Environment and dataset

🛠️ Create environment

• git clone the repository

git clone https://github.com/ucsb-mlsec/VulnLLM-R.git

• Create a new conda environment

conda create -n vulnscan python=3.11
conda activate vulnscan

• Install the required packages

pip install -e . -e ./vulscan/train/LLaMA-Factory -e ./vulscan/model_zoo

For Reproducing Our Results

# generate VulnLLM-R-7B's results
python -m vulscan.test.test --output_dir results/test_data --dataset_path ./datasets/test/function_level/ ./datasets/test/repo_level/ --language python c java --model UCSB-SURFI/VulnLLM-R-7B --requests_per_minute 1000 --save --use_cot --batch_size 4 --tp 2 --vllm --max_tokens 8192 --random_cwe

python -m vulscan.test.test_hf \
      --output_dir results/test_hf \
      --hf_dataset UCSB-SURFI/VulnLLM-R-Test-Data \
      --hf_split repo_level function_level \
      --language c python java \
      --model UCSB-SURFI/VulnLLM-R-7B \
      --save --use_cot --vllm --tp 2

# [optional] generate other models' results with our shell script 
# remember to add your API keys to .env file if you want to run commercial models
# use ./run_test.sh -h for more options
./vulscan/test/run_test.sh -o results/test_data -t 2 # -o means output directory, -t means tensor parallelism
./vulscan/test/run_test.sh -o results/test_data -M o3-mini # -m means model name, which runs only one model.
./vulscan/test/run_test.sh -o results/test_data -M gpt-5 # -m means model name, which runs only one model.

# [optional] draw plot to compare with other models
python plots/plot_language_comparison_models.py --results-dir results/test_data
python plots/plot_model_size_scatter.py --results-dir results/test_data # Note: Labels may overlap with scatter points. Adjust text positions manually if needed.

Existing Distilled Datasets

• Distill-DeepSeek
• Distill-QwQ

We also provide the reduced reasoning version of the distilled datasets:

• Reduced-Distill-DeepSeek
• Reduced-Distill-QwQ

Technical Details

📚 Construct training and testing datasets

Merge existing function-level vulnerability detection datasets: PrimeVul [1], SecCodePLT [2], Juliet [3], Sven [4], and Arvo [5]. Within these datasets, PrimeVul has the most complicated functions. We create two training sets: clean (without PrimeVul) and noisy (with PrimeVul), so we can train on relatively simple datasets and test on the complex PrimeVul dataset. Note that we name the training set with PrimeVul as noisy not means the dataset is noisy. It is a relatively arbitrary name we used at the beginning.

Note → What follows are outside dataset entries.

(* ===== verification/NsInv.v ===== *)
(** * Reachable namespace states: the invariant, ownership and permanence

    The ownership reads are characterized against the registry; the invariant
    [m3_ok] holds at genesis and is kept by every transaction the operations and
    the mints can commit, so it holds of every reachable state; from it follow
    parent closure, the owner of a document, and that nothing granted is taken
    back. *)

From stdpp Require Import gmap.
From S2P Require Import Prelude Txns Tumblers Addresses AddrMaps Arith NsKeys NsState NsLaws NsOps.

#[local] Arguments Nat.ltb : simpl never.
#[local] Arguments apply_m3 : simpl never.
#[local] Arguments namespace_of : simpl never.

(** ** Walks of the registry *)

Lemma max_by_key_snoc {A} (f : A → nat) l x :
  max_by_key f (l ++ [x]) =
  match max_by_key f l with None => Some x | Some y => if f x <? f y then Some y else Some x end.
Proof. unfold max_by_key. by rewrite foldl_snoc. Qed.

Lemma max_by_key_spec {A} (f : A → nat) l :
  match max_by_key f l with
  | None => l = []
  | Some x => x ∈ l ∧ ∀ y, y ∈ l → f y ≤ f x
  end.
Proof.
  induction l as [|x l IH] using rev_ind; [done|]. rewrite max_by_key_snoc.
  destruct (max_by_key f l) as [y|]; [|subst; split; [set_solver|set_solver]].
  destruct IH as [Hy Hmax]. destruct (Nat.ltb_spec (f x) (f y)); (split; [set_solver|]);
    intros z [Hz| ->%list_elem_of_singleton]%elem_of_app; try lia; specialize (Hmax z Hz); lia.
Qed.

(** A seat that covers [a], at the tier O1a admits. *)
Definition covers_seat (s : M3State) (a p : Address) (id : PrincipalId) : Prop :=
  principals s !! p = Some id ∧ (level p = Node ∨ level p = Account) ∧ prefix_contains p a = true.

Lemma omega_candidate_ok a p :
  omega_candidate a p = true ↔ (level p = Node ∨ level p = Account) ∧ prefix_contains p a = true.
Proof. unfold omega_candidate. destruct (level p); naive_solver. Qed.

Lemma prefixes_same_len (p q a : Address) :
  prefix_contains p a = true → prefix_contains q a = true →
  Tumbler_len (tumbler p) = Tumbler_len (tumbler q) → p = q.
Proof.
  unfold prefix_contains, Tumbler_len. rewrite !is_prefix_spec. intros [k Hk] [k' Hk'] Hlen.
  apply Address_eq, Tumbler_eq. rewrite Hk in Hk'. by apply app_inj_1 in Hk' as [-> _].
Qed.

Lemma omega_spec s a :
  match omega s a with
  | Some (p, id) =>
      covers_seat s a p id ∧
      ∀ q id', covers_seat s a q id' → q ≠ p → Tumbler_len (tumbler q) < Tumbler_len (tumbler p)
  | None => ∀ p id, ¬ covers_seat s a p id
  end.
Proof.
  unfold omega. set (l := filter _ _).
  assert (Hl : ∀ p id, (p, id) ∈ l ↔ covers_seat s a p id).
  { intros p id. unfold l, covers_seat. rewrite list_elem_of_filter, elem_of_ord_entries, omega_candidate_ok. cbn. tauto. }
  pose proof (max_by_key_spec (λ kv : Address * PrincipalId, Tumbler_len (tumbler kv.1)) l) as H.
  destruct (max_by_key _ l) as [[p id]|].
  - destruct H as [Hin Hmax]. apply Hl in Hin. split; [done|]. intros q id' Hq Hne.
    pose proof (Hmax (q, id') ltac:(by apply Hl)) as Hle. cbn in Hle.
    destruct (decide (Tumbler_len (tumbler q) = Tumbler_len (tumbler p))) as [E|]; [|lia].
    destruct Hne. destruct Hin as (_ & _ & Hp), Hq as (_ & _ & Hq). by eapply prefixes_same_len.
  - intros p id Hp%Hl. rewrite H in Hp. by apply elem_of_nil in Hp.
Qed.

(** The extensions of a tumbler are convex. *)
Lemma list_between_prefix (p r k : list Nat) :
  list_cmp p r ≠ Gt → list_cmp r (p ++ k) ≠ Gt → p `prefix_of` r.
Proof.
  revert r. induction p as [|x p IH]; intros r Hpr Hrq; [by exists r|].
  destruct r as [|y r]; [done|]. cbn in *.
  destruct (N.compare_spec x y) as [->|Hlt|]; [|exfalso|done].
  - rewrite N.compare_refl in Hrq. by apply prefix_cons, IH.
  - destruct (N.compare_spec y x); [lia|lia|done].
Qed.

Definition strictly_under (p q : Address) : Prop := prefix_contains p q = true ∧ p ≠ q.

Lemma strictly_under_lt p q : strictly_under p q → tumbler p <ₜ tumbler q.
Proof.
  intros [H Hne]. apply is_prefix_spec, prefix_le, Tle_lteq in H as [?|E]; [done|].
  by apply Address_eq in E.
Qed.

Lemma sorted_head_le {V} (l : list (Address * V)) x y :
  StronglySorted (λ a b, tumbler a ≤ₜ tumbler b) (fst <$> x :: l) → y ∈ x :: l →
  tumbler x.1 ≤ₜ tumbler y.1.
Proof.
  cbn. intros [Hx _]%StronglySorted_cons [->|Hy]%elem_of_cons; [torder|].
  rewrite Forall_forall in Hx. apply Hx. by apply list_elem_of_fmap_2.
Qed.

Lemma has_principal_strictly_under_ok s p :
  has_principal_strictly_under s p = true ↔
  ∃ q id, principals s !! q = Some id ∧ strictly_under p q.
Proof.
  unfold has_principal_strictly_under.
  pose proof (StronglySorted_fmap_filter fst _ (λ kv : Address * PrincipalId, tumbler p <ₜ tumbler kv.1) _
    (ord_entries_sorted (principals s))) as Hs.
  assert (Hl : ∀ q id, (q, id) ∈ filter (λ kv : Address * PrincipalId, tumbler p <ₜ tumbler kv.1) (ord_entries (principals s))
    ↔ tumbler p <ₜ tumbler q ∧ principals s !! q = Some id).
  { intros q id. by rewrite list_elem_of_filter, elem_of_ord_entries. }
  revert Hs Hl. generalize (filter (λ kv : Address * PrincipalId, tumbler p <ₜ tumbler kv.1) (ord_entries (principals s))).
  intros l Hs Hl. destruct l as [|[first fid] l].
  - split; [done|]. intros (q & id & Hq & Hu%strictly_under_lt).
    exfalso. eapply not_elem_of_nil. exact (proj2 (Hl q id) (conj Hu Hq)).
  - destruct (proj1 (Hl first fid) ltac:(by left)) as [Hlt Hf]. split.
    + intros H. exists first, fid. split; [done|]. split; [done|]. intros <-. torder.
    + intros (q & id & Hq & Hu). pose proof (strictly_under_lt p q Hu) as Hpq.
      pose proof (sorted_head_le _ _ (q, id) Hs (proj2 (Hl q id) (conj Hpq Hq))) as Hle. cbn in Hle.
      destruct Hu as [[k Hk]%is_prefix_spec _]. apply is_prefix_spec.
      apply (list_between_prefix _ _ k).
      * unfold Tlt, cmp in Hlt. by rewrite Hlt.
      * rewrite <- Hk. exact Hle.
Qed.

Lemma principal_prefix_ok s id :
  match principal_prefix s id with
  | Some p => principals s !! p = Some id
  | None => ∀ p, principals s !! p ≠ Some id
  end.
Proof.
  unfold principal_prefix. destruct (List.find _ _) as [[p id']|] eqn:E; cbn.
  - apply List.find_some in E as [Hin Heq]. cbn in Heq. apply N.eqb_eq in Heq as ->.
    by apply elem_of_ord_entries, list_elem_of_In.
  - intros p Hp. apply elem_of_ord_entries, list_elem_of_In in Hp.
    pose proof (List.find_none _ _ E _ Hp) as H. cbn in H. by rewrite N.eqb_refl in H.
Qed.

• After download all the datasets, vulscan/data_process/data_utils has a set of scripts to process and merge the datasets.
  • raw_to_us.py: Merge the raw data into our dataset and remove redundant data
  • check_cwe_correct.py: Compute the accuracy for each CWE category
  • generate_arvo_raw_data.py: Generate structured raw data from arvo dataset
  • arvo_to_us.py: Reformat arvo structured raw data to our dataset format
  • split_good_bad_for_juliet.py: Extract data from the raw Juliet 1.3 dataset and convert it into the required format, which forms part of our c clean_dataset
  • add_sven_to_clean_dataset.py: Extract data from the Sven dataset, forming part of our C clean dataset
  • sync_large_small.py: Synchronize the modifications of noisy_dataset/large_train/c to noisy_dataset/small_train/c
  • remove_testing_from_training.py: Add the human tag to each data, meaning the point has been verified by human and used as testing data -data_utils.py: Add the related_cwe field to dataset.
• The merged data will be saved in
  • datasets/clean_dataset: the training data without PrimeVul
    • datasets/clean_dataset/python has the data from SVEN and SecCodePLT
    • datasets/clean_dataset/c has the data from Juliet and SVEN
  • datasets/noisy_dataset
    • datasets/noisy_dataset/small_train: Contains the training data from PrimeVul and SVEN with selected CWEs ( we use the PrimeVul data in this dataset as the training)
    • datasets/noisy_dataset/large_train: Contains the training data from PrimeVul and SVEN and SecCodePLT with more CWEs (This dataset can later be used to train larger models)
    • datasets/noisy_dataset/test: A small testing set from PrimeVul verified by human
  • datasets/test
    • datasets/test/test_clean: The testing data from SVEN and SecCodePLT and Juliet; with OOD CWEs that are not part of the training set
    • datasets/test/test_primevul_pair: The original PrimeVul testing data
• Dataset statistics; can run vulscan/data_process/data_utils/get_cwe_stat.py to get the histogram of the dataset

Dataset	Language	Train/test	CWE	# Benign	# Vuln.	average length
Clean (seccodeplt)	Python	Train	20	1281	1281	741
Clean (juliet)	C/C++	Train	22	1716	1653	3689
Hard (primevul filtered)	C/C++	Train	26	2717	2952	4689
Long Context (Oss-fuzz)	C/C++	Train	3	475	604	12761
Simple (seccodeplt)	Python	Test	24 (6 ood)	74	74	814
Simple (juliet)	C/C++	Test	38 (14 ood)	358	376	2575
Hard (PrimeVul, SecLLMHolmes)	C/C++	Test	13 (5 ood)	145	152	4545
Long Context (Oss-fuzz)	C/C++	Test	3 (0 ood)	0	320	18929
primevul test (noisy)	C/C++	Test	56 (34 ood)	421	422	5341

🤔 Generate reasoning data for training

After constructing the datasets, we will generate reasoning data for our training set. We will query the DeepSeek-r1 and QwQ reasoning model to generate the reasoning data and filter out the ones with very long reasoning chains. The code for generating reasoning data is in vulscan/data_process/generate_reasoning and the reasoning data will be saved in datasets/reasoning_data.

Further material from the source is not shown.